Tom McFeely is the National Catholic Register’s News Editor. He lives in British Columbia.
The summary of the health-care reform bill that Senate Finance Committee chairman Max Baucus, D-Mont., will submit next week to his committee contains language that purports to prevent federal funding of abortion.
Not true, according to this press release the National Right to Life Committee e-mailed to the Daily Blog a few minutes ago:
WASHINGTON—The National Right to Life Committee (NRLC), the nation’s largest pro-life group comprised of 50 state right-to-life organizations and about 3,000 local chapters, today reacted to the new bill issued by Senate Finance Committee Chairman Max Baucus (D-Mt.).
ABORTION MANDATES AND FEDERAL SUBSIDIES
The following statement may be attributed to Douglas Johnson, NRLC legislative director:
The “America’s Healthy Future Act,” proposed today by Senator Max Baucus (D-Mt.), contains an array of pro-abortion mandates and federal subsidies for elective abortion. National Right to Life strongly opposes the legislation in its current form. We will work in support of amendments to eliminate the abortion mandates and federal abortion subsidies.
The bill contains provisions that would send massive federal subsidies directly to both private insurance plans and government-chartered cooperatives that pay for elective abortion. This would be a drastic break from longstanding federal policy, under which federal funds do not pay for elective abortions or subsidize health plans that cover elective abortions. For example, current law prohibits any of the over 250 private health plans that participate in the Federal Employees Health Benefits (FEHB) program from paying for elective abortions, because these plans receive federal subsidies. These private plans cover over 8 million federal employees and dependents, including members of Congress.
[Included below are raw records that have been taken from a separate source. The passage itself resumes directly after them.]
(** The completion test after the merge decides status and time stamp. *)
Lemma Status_reconciled t outs j fl f :
  Status (reconciled t outs j fl f)
  = if allSeen (jobIds f) (seenIds (reconciled t outs j fl f))
    then Some (lit "completed") else Status f.
Proof.
  unfold seenIds at 1. rewrite SeenIDs_reconciled.
  unfold reconciled.
  replace (jobIds (appended t outs j fl f)) with (jobIds f) by done.
  replace (seenIds (appended t outs j fl f))
    with (parseIds (Some (mergeIds (SeenIDs f) [j]))) by done.
  by destruct (allSeen _ _).
Qed.

Lemma CompletedAt_reconciled t outs j fl f :
  CompletedAt (reconciled t outs j fl f)
  = if allSeen (jobIds f) (seenIds (reconciled t outs j fl f))
    then Some t else CompletedAt f.
Proof.
  unfold seenIds at 1. rewrite SeenIDs_reconciled.
  unfold reconciled.
  replace (jobIds (appended t outs j fl f)) with (jobIds f) by done.
  replace (seenIds (appended t outs j fl f))
    with (parseIds (Some (mergeIds (SeenIDs f) [j]))) by done.
  by destruct (allSeen _ _).
Qed.

(** Merging the same id a second time reads back as the same set. *)
Lemma parse_merge_twice s x :
  parseIds (Some (mergeIds (Some (mergeIds s [x])) [x]))
  = parseIds (Some (mergeIds s [x])).
Proof.
  set (m1 := mergeIds s [x]).
  set (P1 := parseIds (Some m1)).
  unfold mergeIds at 1. fold (parseIds (Some m1)). fold P1. simpl.
  unfold parseIds at 1. rewrite idTokens_Some, tok_join.
  assert (HN : NoDup P1) by apply NoDup_parseIds.
  assert (HT : Forall is_token P1) by apply Forall_token_parseIds.
  destruct (decide (x ∈ P1)) as [Hx|Hx].
  - rewrite add_present by done. rewrite concat_tok_tokens by done.
    by apply mkSet_NoDup.
  - rewrite add_fresh by done. rewrite fmap_app, concat_app, concat_tok_tokens by done.
    simpl. rewrite app_nil_r. rewrite mkSet_app_present; [by apply mkSet_NoDup|].
    intros y Hy. unfold P1, m1. apply elem_of_parse_merge. right.
    exists x. split; [by left|]. unfold tokensOf. by rewrite idTokens_Some.
Qed.

End Reconciler.
(** * Iterative Krylov solvers of cupyx.scipy.sparse.linalg._iterative

    A shallow embedding of [cg] and [gmres] (src/cupyx/scipy/sparse/linalg/
    _iterative.py).  The array runtime the solvers call (cupy, numpy and
    scipy.linalg.lstsq) is an interface, [ArrayLib]; the two Python functions
    are written over it in a small writer-and-exception monad whose log
    records every operator application, callback invocation and residual test
    in program order. *)

From Stdlib Require Import PrimFloat String Ascii ZArith List Bool Lia.
Import ListNotations.
Open Scope Z_scope.

Set Implicit Arguments.

(** ** Exceptions

    One constructor per [raise] site of the source, plus the exceptions of the
    runtime that the control flow of the two functions can reach. *)

Inductive exn : Type :=
| ValueError_square (shape : list Z)      (* 'expected square matrix (shape: {})' *)
| TypeError_dtype (c : ascii)             (* 'unsupprted dtype (actual: {})' *)
| ValueError_b                            (* 'b has incompatible dimensins' *)
| ValueError_x0                           (* 'x0 has incompatible dimensins' *)
| ValueError_precond       (* 'matrix and preconditioner have different shapes' *)
| ValueError_callback_type (s : string)   (* 'Unknow callback_type: {}' *)
| UnboundLocalError (name : string)       (* a local variable read before assignment *)
| ValueError_negative_dims                (* cupy.empty with a negative dimension *)
| IndexError_column                       (* V[:, 0] on an array with no column *)
| LstsqError.                             (* scipy.linalg.lstsq raising *)

(** The error taxonomy of the specification (section 7), read on the
    exceptions of the code: the shape checks raise ValueError. *)

Inductive error_kind : Type :=
| ShapeError | UnsupportedScalar | ConfigurationError | RuntimeFailure.

Definition kind_of (e : exn) : error_kind :=
  match e with
  | ValueError_square _ | ValueError_b | ValueError_x0 | ValueError_precond =>
      ShapeError
  | TypeError_dtype _ => UnsupportedScalar
  | ValueError_callback_type _ => ConfigurationError
  | UnboundLocalError _ | ValueError_negative_dims | IndexError_column | LstsqError =>
      RuntimeFailure
  end.

Definition is_setup_error (e : exn) : bool :=
  match kind_of e with
  | RuntimeFailure => false
  | _ => true
  end.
Thus, under the Baucus bill, like the House Democratic leadership bill (H.R. 3200), federal funds would subsidize coverage of elective abortions. In addition, the Baucus bill requires that a specific charge must be included in the premiums paid by those who enroll in such subsidized plans, of at least “$1 per enrollee, per month,” which amounts to a surcharge specifically for elective abortions.
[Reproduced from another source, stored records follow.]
Lemma servers_list_is_what_was_built_witness :
  let c := run 10 helpful job_with_url initial in
  mcp_servers_at (pc c)
    = Some [{| url := "https://example.com/mcp"; timeout := 10 |}] ∧
  servers_built (trace c)
    = [{| url := "https://example.com/mcp"; timeout := 10 |}].
Proof.
  cbv zeta.
  assert (mcp_servers_at (pc (run 10 helpful job_with_url initial))
          = Some [{| url := "https://example.com/mcp"; timeout := 10 |}])
    as Hl by reflexivity.
  destruct (servers_list_is_what_was_built helpful job_with_url _ _
              (run_reachable helpful job_with_url 10) Hl) as [_ Hlate].
  assert (remaining (pc (run 10 helpful job_with_url initial)) ≤ 8)
    as Hrem by (vm_compute; lia).
  destruct (Hlate Hrem) as [Hbuilt _].
  split; [exact Hl | symmetry; exact Hbuilt].
Defined.

(** ** What is never done *)

(** X1: The handler never asks for the connection twice nor in any mode
    but audio-only, and it builds no agent, builds no session and starts
    nothing unless the connect call has returned: this holds at every point
    of every run. *)
Theorem connect_once_audio_only g w c :
  reachable g w c →
  (connect_calls (trace c) = [] ∨ connect_calls (trace c) = [AUDIO_ONLY]) ∧
  (∀ a, NewAgent a ∈ trace c → RetConnect ∈ trace c) ∧
  (∀ s, NewAgentSession s ∈ trace c → RetConnect ∈ trace c) ∧
  (∀ s a r, CallStart s a r ∈ trace c → RetConnect ∈ trace c).
Proof.
  intros Hc. unfold reachable in Hc. follow_run Hc.
  all: split_and!; eauto.
  all: simpl; intros; match goal with H : _ ∈ _ |- _ => in_trace H end.
  all: repeat first [ by apply list_elem_of_here
                    | apply list_elem_of_further ].
Qed.

Lemma connect_once_audio_only_witness :
  connect_calls (trace (entrypoint helpful job_bad_url)) = [] ∧
  connect_calls (trace (entrypoint helpful job_with_url)) = [AUDIO_ONLY].
Proof.
  destruct (connect_once_audio_only helpful job_bad_url _
              (entrypoint_reachable helpful job_bad_url)) as [Hbad _].
  destruct (connect_once_audio_only helpful job_with_url _
              (entrypoint_reachable helpful job_with_url)) as [Hgood _].
  split.
  - destruct Hbad as [H|H]; [exact H | discriminate H].
  - destruct Hgood as [H|H]; [discriminate H | exact H].
Defined.

(** X2: Whenever the session is started, at any point of any run, what
    [start] receives is what the handler has built: the one session, with
    the three fixed selectors, the one agent, carrying the global prompt
    and the descriptors built, and the room of the job context; and start
    has been called only that once. *)
Theorem start_receives_what_was_built g w c s a r :
  reachable g w c →
  CallStart s a r ∈ trace c →
  s = {| stt := "assemblyai/universal-streaming:en";
         llm := "openai/gpt-4.1-mini";
         tts := "cartesia/sonic-2:9626c31c-bec5-4cca-baa8-f8ba9e84c8bc" |} ∧
  r = ctx_room w ∧
  instructions a = SYSTEM_PROMPT g ∧
  mcp_servers a = servers_built (trace c) ∧
  agents_built (trace c) = [a] ∧
  sessions_built (trace c) = [s] ∧
  start_calls (trace c) = [(s, a, r)].
Proof.
  intros Hc Hcall. unfold reachable in Hc. follow_run Hc.
  all: in_trace Hcall; by simplify_eq.
Qed.

Lemma start_receives_what_was_built_witness :
  start_calls (trace (entrypoint helpful job_start_fails))
  = [({| stt := "assemblyai/universal-streaming:en";
         llm := "openai/gpt-4.1-mini";
         tts := "cartesia/sonic-2:9626c31c-bec5-4cca-baa8-f8ba9e84c8bc" |},
      {| instructions := "You are helpful."; mcp_servers := [] |},
      {| name := "lobby" |})].
Proof.
  assert (CallStart
            {| stt := "assemblyai/universal-streaming:en";
               llm := "openai/gpt-4.1-mini";
               tts := "cartesia/sonic-2:9626c31c-bec5-4cca-baa8-f8ba9e84c8bc" |}
            {| instructions := "You are helpful."; mcp_servers := [] |}
            {| name := "lobby" |}
            ∈ trace (entrypoint helpful job_start_fails)) as Hcall.
  { do 6 apply list_elem_of_further. apply list_elem_of_here. }
  destruct (start_receives_what_was_built helpful job_start_fails _ _ _ _
              (entrypoint_reachable helpful job_start_fails) Hcall)
    as (_ & _ & _ & _ & _ & _ & Hcalls).
  exact Hcalls.
Defined.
These bills are not consistent with President Obama’s September 9 claim that “no federal dollars will be used to fund abortions,” or with Secretary of Health and Human Services Kathleen Sebelius’s September 13 affirmation that “no public funds would go to fund abortions.” Funds spent by federal agencies are, by law, federal funds. The claim that under these bills, a federal agency would use “private funds” to subsidize abortions is absurd on its face—a political hoax.
In addition, the Baucus bill provides $6 billion in federal funds for the establishment of health insurance cooperatives, without any limitation on the use of these funds to pay for abortions or to subsidize plans that pay for elective abortions.
In addition, the Baucus bill contains language that would allow the federal government to declare abortion to be a “mandated benefit as part of a minimum benefits package” in any circumstances in which the federal Medicaid program could pay for an abortion. Currently, the federal Medicaid program pays for abortion only in three limited circumstances: to save the life of the mother, or in cases of rape or incest. But that limitation depends on language, the Hyde Amendment, that expires every September 30, and that must be renewed annually as part of the Health and Human Services appropriations bill. Under the Baucus language, if one house of Congress, and/or the President, blocked renewal of the Hyde Amendment, many private insurance plans could be forced to include abortion on demand as a mandatory benefit in the minimum benefits package. This would be another major departure from the status quo. (Currently, only 13 percent of all abortions are billed directly to private insurance, according to the Guttmacher Institute.)
HEALTH CARE RATIONING
In addition to the abortion funding provisions described above, the bill also contains important elements that would greatly impact the ability of patients to receive unrationed medical care. The following statement may be attributed to David N. O’Steen, Ph.D., NRLC executive director:
With respect to rationing, the proposal contains a Medicare provision that, beginning in 2015, would severely financially penalize physicians who are in the top 10% of medical resource use. This provision does not link funding to outcomes or quality; instead, it will force a “race to the bottom” with relentless pressure on doctors to limit health care for their older patients. On top of the significant Medicare cuts in the bill, this will gravely endanger the lives of America’s senior citizens.
The bill does contain language to prevent the use of comparative effectiveness analysis in a manner that would discriminatorily deny treatment because of age, disability, or terminal illness; however, this language would not affect the financial incentive to ration care as described above.
There are other places in the bill where the Secretary of Health and Human Services is given discretion to regulate the treatment that healthcare providers can give to their patients. NRLC will continue to review the bill and provide further analysis.
The National Right to Life Committee is the nation’s largest pro-life group with affiliates in all 50 states and over 3,000 local chapters nationwide. National Right to Life works through legislation and education to protect those threatened by abortion, infanticide, euthanasia and assisted suicide.